Fakat insanlar diğer canlılara göre böylesi bir durum karşısında şanslılardır. Yetenekleri netice itibariyle ya aileleri tarafından ya okul hayatında öğretmenleri tarafından ya da arkadaş çevresi tarafından bir şekilde açığa çıkarılabiliyor; ancak yine de her şey insanın kendi çabasına bağlıdır.
Yetenekler doğuştan geliyor olabilir ama geliştirmek, üzerine koyarak devam etmek tamamen insanın kendi iradesindedir. Örneğin sanatsal kabiliyetleri olan birini düşünelim ve bu kişinin çok iyi bir heykeltıraş olduğunu, çok iyi bir gitarist olduğunu, çok iyi bir ressam olduğunu var sayalım. Bu kişi eline boya ve fırçayı almadan iyi bir ressam olabilir mi? Nota öğrenmeden iyi bir gitarist olabilir mi? Spatulanın ne işe yaradığını, nasıl tutulduğunu bilmeden iyi bir heykeltıraş olabilir mi? Tabi ki sizlerden hayır cevabını aldığımı duyar gibiyim.
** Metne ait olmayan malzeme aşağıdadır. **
(* ===== verification/_CoqProject ===== *)
-Q . S2P
Prelude.v
ByteQueue.v
Buffer.v
LoopQueue.v
Monitor.v
Locks.v
Singleton.v
Sockets.v
ThreadDeque.v
TimeoutQueue.v
Wire.v
Message.v
AsyncProcThread.v
Connection.v
Transceiver.v
ObjectProxy.v
BindAdapter.v
ObjectProxyFactory.v
ThreadData.v
Epoller.v
CommunicatorEpoll.v
ServantProxy.v
SyncCall.v
CoroList.v
Stacks.v
Contexts.v
Scheduler.v
RoundRobin.v
NetThread.v
EpollServer.v
ServantManager.v
Servants.v
ServantHandle.v
HandlerRun.v
Rpc.v
Pipeline.v
AsyncClient.v
Communicator.v
Application.v
Server.v
System.v
Progress.v
Clients.v
Programs.v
Öyleyse yapmamız gereken şey ilk önce kendimizi aramak ve bulmaktır. Yani kendimizi keşfetmektir. Sonra sırasıyla kendimizle tanışmak, kendimizi sorgulamak, kendimizi anlamak ve kendimizi anlatabilmek gerekir. Böylece yeteneklerimize bilinçli şekilde hükmeder ve başarı ile başarısızlığı kontrol altına alabiliriz.
Tüm bunları formüle edecek olursak "keşfet, tanış, sorgula, anla, anlat, kontrol altına al" diyebiliriz.
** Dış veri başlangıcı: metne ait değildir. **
(* ===== verification/Prelude.v ===== *)
(** * tarsx: a verification library

    tarsx is a remote procedure call framework: clients call functions of servers
    by name over TCP.  This library models its C++ code and proves what the parts,
    and the parts together, do.

    ** The program

    A client thread calls [tars_invoke] or [tars_invoke_async] of a ServantProxy.
    The call becomes a ReqMessage in a LoopQueue between that thread and a network
    thread (CommunicatorEpoll), which is notified, takes the message and gives it
    to the ObjectProxy of the address.  The ObjectProxy numbers the request, files
    it in a TimeoutQueueNew and writes it with a length header through its
    Transceiver.  A response is found again by its number: a waiting thread is
    woken through the Monitor of the message, the message of an asynchronous call
    goes on to an AsyncProcThread, which runs the callback.  Communicator,
    ObjectProxyFactory and ServantProxyThreadData make and keep these objects.

    In the server a NetThread accepts Connections, cuts what they receive (in a
    Buffer) into requests and puts them into the ThreadDeque of a BindAdapter.  The
    handlers of the adapter's HandleGroup (ServantHandle) run a coroutine that
    takes requests off these queues and makes a coroutine of CoroutineScheduler
    for each; it calls the function that ServantHelperManager has for the adapter
    and passes the result through EpollServer to the send queue of a network
    thread, which writes it to the connection.  Application puts a server
    together.

    ** The files

    One file per component, each with a Module of the name of the class; a
    function has the name of the method it translates and takes the state of the
    object as its last arguments ([new], [init] are constructors, [set_x] stores
    to the member [x]).

    - Prelude (this file): outcomes of C++ code, machine integers, memory blocks,
      sequences of operations and their refinement.
    - ByteQueue: the interface between Connection and its buffer, as a class with
      laws.  Buffer (Buffer.h, .cc) is its instance.
    - LoopQueue (LoopQueue.hpp), sequentially and as a step relation of a producer
      and a consumer; Monitor (Monitor.hpp, Condition.cc); Locks (Mutex.cc, Lock.hpp,
      and the threads in a monitor as a step relation); Singleton (Singleton.h);
      Sockets (NetworkUtil.cc, Socket.cc, ClientSocket.cc), over a log of the system
      calls and the results that are still to come; ThreadDeque (ThreadDeque.hpp); TimeoutQueue (TimeoutQueueNew.hpp).
    - Wire: the bytes of requests and responses.  Message: Message.h.
    - the client: AsyncProcThread, Transceiver, ObjectProxy, ObjectProxyFactory,
      ThreadData (ServantProxyThreadData), CommunicatorEpoll, ServantProxy, and
      SyncCall, the steps of the two threads at the end of a synchronous call.
    - the server: Connection, BindAdapter (with HandleGroup and the ordered map
      StringMap), Epoller, NetThread, EpollServer, ServantManager
      (ServantManager.h, TarsNodeF, NodeF.h), ServantHandle.
    - coroutines: Stacks (the allocator) and CoroList (the intrusive lists) of
      CoroutineScheduler.h, .cc; Contexts, the assembly routines that switch
      contexts and the jumps made with them; Scheduler; RoundRobin, the queue that a
      scheduler without sleeping coroutines is; HandlerRun, a handler thread with
      its scheduler.
    - Servants: the servants of the programs and the registry.
    - Rpc: a client and a server connected with each other; Pipeline: calls in
      flight together; Clients: a server and many clients that take turns.
    - the threads in any order, each file with an abstract specification of its
      own: AsyncClient, the threads of a client that makes asynchronous calls;
      Server, those of a server; System, many clients and a server with calls of
      all of them on their way at the same time; Progress, how it all ends.
    - Communicator and Application: how clients and servers are put together, and
      the main programs of the servers; Programs: those of the clients.

    ** Outcomes, state and the outside

    A function that can fail returns an [outcome]: [Ok], a failed [assert], a C++
    exception, undefined behaviour (a null or dangling pointer, an index out of
    range), or [Spin], an endless loop.  [NDEBUG] is taken to be off.  Objects that
    several others point to live in a store: adapters and groups in
    [NetThread.Shared], everything of a client in [CommunicatorEpoll.world], whose
    [heap] has the messages made with [new]; a [shared_ptr] is a [handle], an
    index into a store or null.  Integers are [Z] with the wrap-around of their
    width written out ([u32], [u64], [i32]); Buffer keeps its bytes cell by cell,
    so that reading a byte that was never written is seen.

    What code outside does is an argument: the results of system calls, in the
    order in which they are asked for ([read_result], [send_result], [answers]);
    the descriptors that sockets get; the events that [epoll_wait] reports; the
    time; the values of members without initial value ([garbage]); what other
    threads do while a thread waits ([others]).  A critical section of a monitor is
    one step; [Locks.Threads] shows why.  Where the interleaving inside such a step
    matters it is modelled separately: LoopQueue.spsc_step, SyncCall, Locks and
    Singleton.

    Loops that the data bounds are structural.  The others have fuel, and [Spin]
    is their result when it is used up: 64 rounds in Buffer, as a capacity doubles
    at most that often; one round per byte in the buffer in Connection; one per
    request in TimeoutQueue.  That this is enough is part of the theorems, which
    say that the result is [Ok].  Endless loops ([run] of a thread) take the list
    of what happens in each round and are [Spin] behind its end.

    ** What is proved

    - many clients and a server, with calls, reads, writes, passes of the scheduler
      and callbacks in any order and requests cut anywhere, within the bounds of
      the queues: every client gets the results of its own calls, in order and once
      ([System.every_interleaving_answers]), and from every state that is reached
      all calls can be completed ([Progress.every_call_completes]).  The two halves:
      a server does what a network of queues does, whatever bytes its clients send,
      and crashes exactly when that does ([Server.server_refines]), sends
      responses in the order of the requests ([Server.responses_in_order]) and
      answers everything ([Server.every_request_answered]); a client runs the right
      callback whatever the order of the responses
      ([AsyncClient.callbacks_in_any_order]).
    - whole programs: HelloServer and client_test together, from the start of both
      to the response and the end of the client ([Programs.client_meets_server]),
      and the same for client_async_test, to the callback
      ([Programs.async_client_meets_server]); a server with many clients that
      connect, call and leave in any order, each of which gets the responses to
      its own calls and no other bytes ([Clients.clients_get_their_responses]).
    - whole calls: any sequence of synchronous calls returns the servant's
      response to each ([Rpc.remote_calls_return]); asynchronous calls, made one
      after the other ([Rpc.async_calls_complete]) or in flight together
      ([Pipeline.flight_completes]), run each callback once with its response; all
      this from a server as it is after its start ([Application.server_hosts]) and a
      client that has just registered ([Communicator.first_proxy_registers]).  A
      server that is told to stop stops ([Application.server_stops]).
    - the server: one exchange from the read to the write
      ([ServantHandle.server_answers_requests]); framing
      ([Connection.recv_reassembles]); the invariant [NetThread.ok] of the network
      thread under everything it does ([NetThread.network_thread_safe]), with
      the conditions under which nothing brings it down.
    - the handler thread with its scheduler and coroutines, from [init] to the last
      stack that it gives back, refines a loop without any of these, unless the limit
      on stacks is such that it aborts in giving them back
      ([HandlerRun.handler_run_refines]); no request is lost or overtaken in it
      ([HandlerRun.no_request_is_lost]).
    - coroutines: a jump back to a context goes on where its owner jumped away,
      register by register ([Contexts.Fcontext.jump_roundtrip]); a new context lies
      inside its stack and enters its function
      ([Contexts.Fcontext.make_fcontext_enters]); the jumps of the program implement
      a table of suspended coroutines ([Contexts.Entry.contexts_implement_coroutines]),
      which is what Scheduler works with; the scheduler's lists and counters
      ([Scheduler.scheduler_consistent]), its wake-ups, and the order in which it
      runs coroutines ([RoundRobin.scheduler_is_round_robin]); what is allocated for
      a stack ([Stacks.stack_roundtrip]).
    - one thread at a time in a monitor, and the wake-ups that its [unlock] and its
      waits make ([Locks.Threads.monitor_excludes]), one object of a singleton
      ([Singleton.singleton_is_one]), every descriptor that a socket owns closed
      once ([Sockets.SocketFacts.socket_closes_what_it_opens]).
    - the client: requests reach the wire in order
      ([ServantProxy.calls_reach_the_wire]), responses find their requests by the ids
      that they start with ([Wire.request_id_roundtrip]), a synchronous call ends
      ([SyncCall.sync_call_completes]).
    - the containers refine lists, maps or queues, every operation included:
      Buffer, LoopQueue, ThreadDeque, TimeoutQueue, Transceiver, AsyncProcThread,
      ObjectProxyFactory.
    - the servants' search for a method is a look-up in their table.
    - what goes wrong, as theorems whose conclusion is the failure: among others a
      response to a client that has left, the two-thousandth connection, a second
      thread that calls before the network thread looks, a full queue of calls,
      negative lengths, requests that could not be sent at once, registrations,
      the admin servant.

    The theorems about whole calls are about one network thread on each side, one
    calling thread per client, a server whose handler has one adapter, messages that
    the sockets take whole and responses that are read one by one.  They keep to the
    bounds of the program: 2000 clients, a thousand calls of a client that are not
    sent yet, a hundred responses that wait for their callbacks, as many calls as
    there are ids, payloads below 2^30 bytes, 2^62 bytes or messages in a buffer or
    queue; and every stack that a scheduler asks for is granted ([alloc_total]).
    What happens outside these conditions is the subject of the theorems on the
    failures ([ServantProxy.full_queue_loses_call],
    [Scheduler.failed_allocation_aborts_next], [Connection.negative_length_aborts]
    and others) and of those on the components.

    ** Not modelled

    - what waits have no effect on: the wait of [CoroutineScheduler::run] on its
      monitor, [getchar]; logging.
    - the sockets of NetThread and the contexts of Scheduler are modelled on their
      own (Sockets, Contexts): NetThread and CommunicatorEpoll take the descriptors
      and the results of [accept] as arguments, Scheduler keeps what is left of a
      coroutine as a value, and whether a stack is granted is a predicate.
    - C++ exceptions that [CommunicatorEpoll::handle] and [run] catch: what they
      leave behind is not followed.
    - the class Coroutine, whose code is commented out; functions that are declared
      and have no body; tc_fcontext_i386.h, which is not in the repository.

    Not composed: several calling threads or proxies of one client (the second
    thread's first call can hide the first one's,
    [ServantProxy.second_caller_hides_first]) and several network threads of a
    server. *)

From Stdlib Require Export ZArith Lia Ascii Sorting.Sorted.
From stdpp Require Export base numbers list list_numbers option gmap strings.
Nasıl ki kontrol altına alınmayan güç, güç değilse kontrol altına alınmayan hiçbir şey de hiçbir şey değildir. Kontrolsüz yetenek olmaz ve kontrolsüz başarı da hiç şüphesiz tesadüftür.
Her ne kadar yetenekler öğretilemez, öğrenilemez olsa da yetenekleri kontrol altına almak öğrenilebilen bir durumdur; zira bunun aksi gereksiz ve abartılı hırsa sebep olabilir. Sonucunda ise büyük bedeller ödemek zorunda kalabiliriz.
"Deveyi yardan uçuran bir tutam ottur." der bir atasözü.
Kısaca izah etmek gerekirse en küçük bir menfaate ulaşabilmek için canını bile tehlikeye atmayı göze almak diyebiliriz.
İşte bu yüzden yeteneklerimizin farkında olmak ve başarı ile başarısızlığı kontrol altına almak, insanlık adına faydalı bir şeyler yapmak için elzemdir. Fakat yola koyulmadan önce atacağımız adımların sırasını unutmamalıyız.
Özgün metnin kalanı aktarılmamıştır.